:: Task directions ::
Print exactly the lines below between the line holding "source and leaves" and the line holding "[notes]) are left out of the rows. *)", inclusive, and nothing more.
►
(** * hardfall2026: the mark-save protocol, point computation and video ingestion

    A shallow embedding of [core/models.py] and [core/views.py].

    - The relational store is a record of tables; a table is the list of its
      rows in insertion order, and primary keys come from a per-table sequence
      (Django's [AutoField]).
    - A JSON number is an exact rational ([Q]); the two [DecimalField] columns
      of [Mark] hold fixed-point values with four decimal places, embedded as
      the integer number of ten-thousandths of a second ([Z]).
    - A view is a function from the store and the request to the new store and
      the response.
    - A view is taken at the method it accepts ([require_POST]); the
      [transaction.atomic()] block is one step of the store.
    - Python's arithmetic on the submitted numbers is taken as exact.
    - The entries of [marks] are typed: an entry that lacks [action_id] or
      [time_seconds], or carries values of another JSON type, raises in the
      source and leaves the store as it was; such bodies are outside the
      embedding, as are values the columns cannot hold ([max_digits], a
      negative [count], an id beyond the key range).
    - Columns no view writes or reads (timestamps, [duration_seconds],
      [notes]) are left out of the rows. *)

From Stdlib Require Import ZArith QArith Qround Lqa Lia List Bool Ascii String.
From Stdlib Require Import Strings.Byte DecimalString.
From Stdlib Require Import Permutation Sorted.
Import ListNotations.

Open Scope Z_scope.

(* ------------------------------------------------------------------ *)
(** ** models.py *)

Record Date := mkDate { year : nat; month : nat; day : nat }.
◄
:: Result of the exercise ::
      source and leaves the store as it was; such bodies are outside the
      embedding, as are values the columns cannot hold ([max_digits], a
      negative [count], an id beyond the key range).
    - Columns no view writes or reads (timestamps, [duration_seconds],
      [notes]) are left out of the rows. *)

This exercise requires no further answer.